START Data
Lemma remove_first_spec h backends backend :
  removes_first_match h backends backend (remove_first h backends backend).
Proof.
  unfold removes_first_match.
  induction backends as [|b backends IH]; simpl.
  { left. split; [constructor|done]. }
  destruct (decide (URL (h b) = URL (h backend))) as [Heq|Hne].
  - right. exists [], b, backends. split; [|done].
    split; [done|]. split; [done|constructor].
  - destruct IH as [[Hno ->]|(pre & p & post & Hfirst & ->)].
    + left. split; [by constructor|done].
    + right. exists (b :: pre), p, post. split; [|done].
      by apply first_with_URL_cons.
Qed.

Lemma update_first_spec h backends backend alive :
  updates_first_match h backends backend alive (update_first h backends backend alive).
Proof.
  unfold updates_first_match.
  induction backends as [|b backends IH]; simpl.
  { left. split; [constructor|done]. }
  destruct (decide (URL (h b) = URL (h backend))) as [Heq|Hne].
  - right. exists [], b, backends. split.
    { split; [done|]. split; [done|constructor]. }
    split; [apply store_eq|]. intros q Hq. by apply store_ne.
  - destruct IH as [[Hno Hsame]|(pre & p & post & Hfirst & Hp & Hother)].
    + left. split; [by constructor|done].
    + right. exists (b :: pre), p, post. split; [|done].
      by apply first_with_URL_cons.
Qed.
Lemma utils_post_token_valid self P tt w new :
  sent (utils.Bot.post self P tt w).2 = (sent w ++ new)%list →
  ∀ rq, rq ∈ new → req_method rq = POST →
        ∃ t, rq = post_request utils.API_URL P t ∧ t ≠ JStr "+\\".
Proof.
  destruct (utils.Bot.get_token self tt w) as [[t|e] w1] eqn:E.
  - destruct (utils_get_token_inv self tt w t w1 E)
      as (_ & _ & _ & _ & _ & _ & Hq & _).
    apply eq_str_false_iff in Hq.
    destruct (utils_post_with_token self P tt w t w1 E) as [_ Hs].
    eapply post_requests_carry_valid_token; eauto.
  - destruct (utils_post_without_token self P tt w e w1 E) as [-> Hs].
    eapply (post_requests_carry_valid_token _ _ _ _ _ JNull); eauto.
Qed.

(** X12.  [post] never transmits the literal [+\\] as a token: every POST
    request sent by a call of [post], whether the call then succeeds or
    fails, is the request for the caller's parameters with a token other
    than that literal. *)
Theorem post_never_sends_sentinel P tt w new :
  (sent (api.post P tt w).2 = (sent w ++ new)%list →
   ∀ rq, rq ∈ new → req_method rq = POST →
         ∃ t, rq = post_request api._API_URL P t ∧ t ≠ JStr "+\\") ∧
  (∀ self, sent (utils.Bot.post self P tt w).2 = (sent w ++ new)%list →
   ∀ rq, rq ∈ new → req_method rq = POST →
         ∃ t, rq = post_request utils.API_URL P t ∧ t ≠ JStr "+\\").
Proof.
  split.
  - apply api_post_token_valid.
  - intros self. apply utils_post_token_valid.
Qed.

Lemma post_never_sends_sentinel_witness :
  ∃ t, post_request api._API_URL edit_params (JStr "token-1")
       = post_request api._API_URL edit_params t ∧ t ≠ JStr "+\\".
Proof.
  apply (proj1 (post_never_sends_sentinel edit_params csrf issuing_world
                  [token_query api._API_URL csrf;
                   post_request api._API_URL edit_params (JStr "token-1")])
           eq_refl
           (post_request api._API_URL edit_params (JStr "token-1"))).
  - apply elem_of_cons. right. apply elem_of_cons. by left.
  - reflexivity.
Defined.

(** X13.  A call of [post] that returns has sent exactly its token query
    and its POST, in that order, has written no file, and returns the value
    the answer to the POST decodes to, on which ['error' in data] was
    false. *)
Theorem post_success_is_sound P tt w d w' :
  (api.post P tt w = (Return d, w') →
   ∃ t r, t ≠ JStr "+\\" ∧
     sent w' = (sent w ++ [token_query api._API_URL tt;
                           post_request api._API_URL P t])%list ∧
     files w' = files w ∧
     remote w (sent w') = Responds r ∧
     error_status (status_code r) = false ∧ json r = Some d ∧ error_free d) ∧
  (∀ self, utils.Bot.post self P tt w = (Return d, w') →
   ∃ t r, t ≠ JStr "+\\" ∧
     sent w' = (sent w ++ [token_query utils.API_URL tt;
                           post_request utils.API_URL P t])%list ∧
     files w' = files w ∧
     remote w (sent w') = Responds r ∧
     error_status (status_code r) = false ∧ json r = Some d ∧ error_free d).
Proof.
  split.
  - intros H. destruct (api.get_token tt w) as [[t|e] w1] eqn:E.
    2: { destruct (api_post_without_token P tt w e w1 E) as [H' _].
         rewrite H' in H. discriminate. }
    destruct (api_get_token_inv tt w t w1 E) as (_ & _ & _ & _ & _ & _ & Hq & ->).
    apply eq_str_false_iff in Hq.
    destruct (api_post_with_token P tt w t _ E) as [Hp Hs].
    rewrite H in Hs. rewrite Hp in H.
    destruct (api_request_sound _ _ _ _ _ H) as (r & Ha & Hst & Hj & He & ->).
    exists t, r. by split_and!.
  - intros self H. destruct (utils.Bot.get_token self tt w) as [[t|e] w1] eqn:E.
    2: { destruct (utils_post_without_token self P tt w e w1 E) as [H' _].
         rewrite H' in H. discriminate. }
    destruct (utils_get_token_inv self tt w t w1 E)
      as (_ & _ & _ & _ & _ & _ & Hq & ->).
    apply eq_str_false_iff in Hq.
    destruct (utils_post_with_token self P tt w t _ E) as [Hp Hs].
    rewrite H in Hs. rewrite Hp in H.
    destruct (utils_api_sound _ _ _ _ _ _ H) as (r & Ha & Hst & Hj & He & ->).
    exists t, r. by split_and!.
Qed.
Definition demoteUser (env : Env) (req : Request) : M HttpResponse :=
  let id := params_id req in
  admin <- currentUser req ;;
  let adminId := user_id admin in
  user <- User.findById id ;;
  match user with
  | None => throwApi (ApiErrors.notFound "User not found")
  | Some user =>
      if bool_decide (role (user_fields user) = UserRole.USER) then
        throwApi (ApiErrors.badRequest "User is already a regular user")
      else if bool_decide (user_id user = adminId) then
        throwApi (ApiErrors.badRequest "You cannot demote yourself")
      else
        let previousRole := role (user_fields user) in
        let user := User.with_role UserRole.USER user in
        User.save user ;;
        AdminLog.logAction env adminId AdminActionType.DEMOTE_USER
          (Some id) (Some EntityType.USER)
          [("userName", name (user_fields user));
           ("userEmail", email (user_fields user));
           ("previousRole", role_name previousRole);
           ("newRole", role_name UserRole.USER)] ;;
        ret (success 200 "User demoted to regular user successfully" (UserData user))
  end.

Definition deactivateUser (env : Env) (req : Request) : M HttpResponse :=
  let id := params_id req in
  admin <- currentUser req ;;
  let adminId := user_id admin in
  user <- User.findById id ;;
  match user with
  | None => throwApi (ApiErrors.notFound "User not found")
  | Some user =>
      if bool_decide (user_id user = adminId) then
        throwApi (ApiErrors.badRequest "You cannot deactivate your own account")
      else if negb (isActive (user_fields user)) then
        throwApi (ApiErrors.badRequest "User is already deactivated")
      else
        let user := User.with_isActive false user in
        User.save user ;;
        AdminLog.logAction env adminId AdminActionType.DEACTIVATE_USER
          (Some id) (Some EntityType.USER)
          [("userName", name (user_fields user));
           ("userEmail", email (user_fields user))] ;;
        ret (success 200 "User deactivated successfully" (UserData user))
  end.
END Data
## Work instruction
Report every line of the material above in which "unfold" appears.

## Answer for the task
  unfold removes_first_match.
  unfold updates_first_match.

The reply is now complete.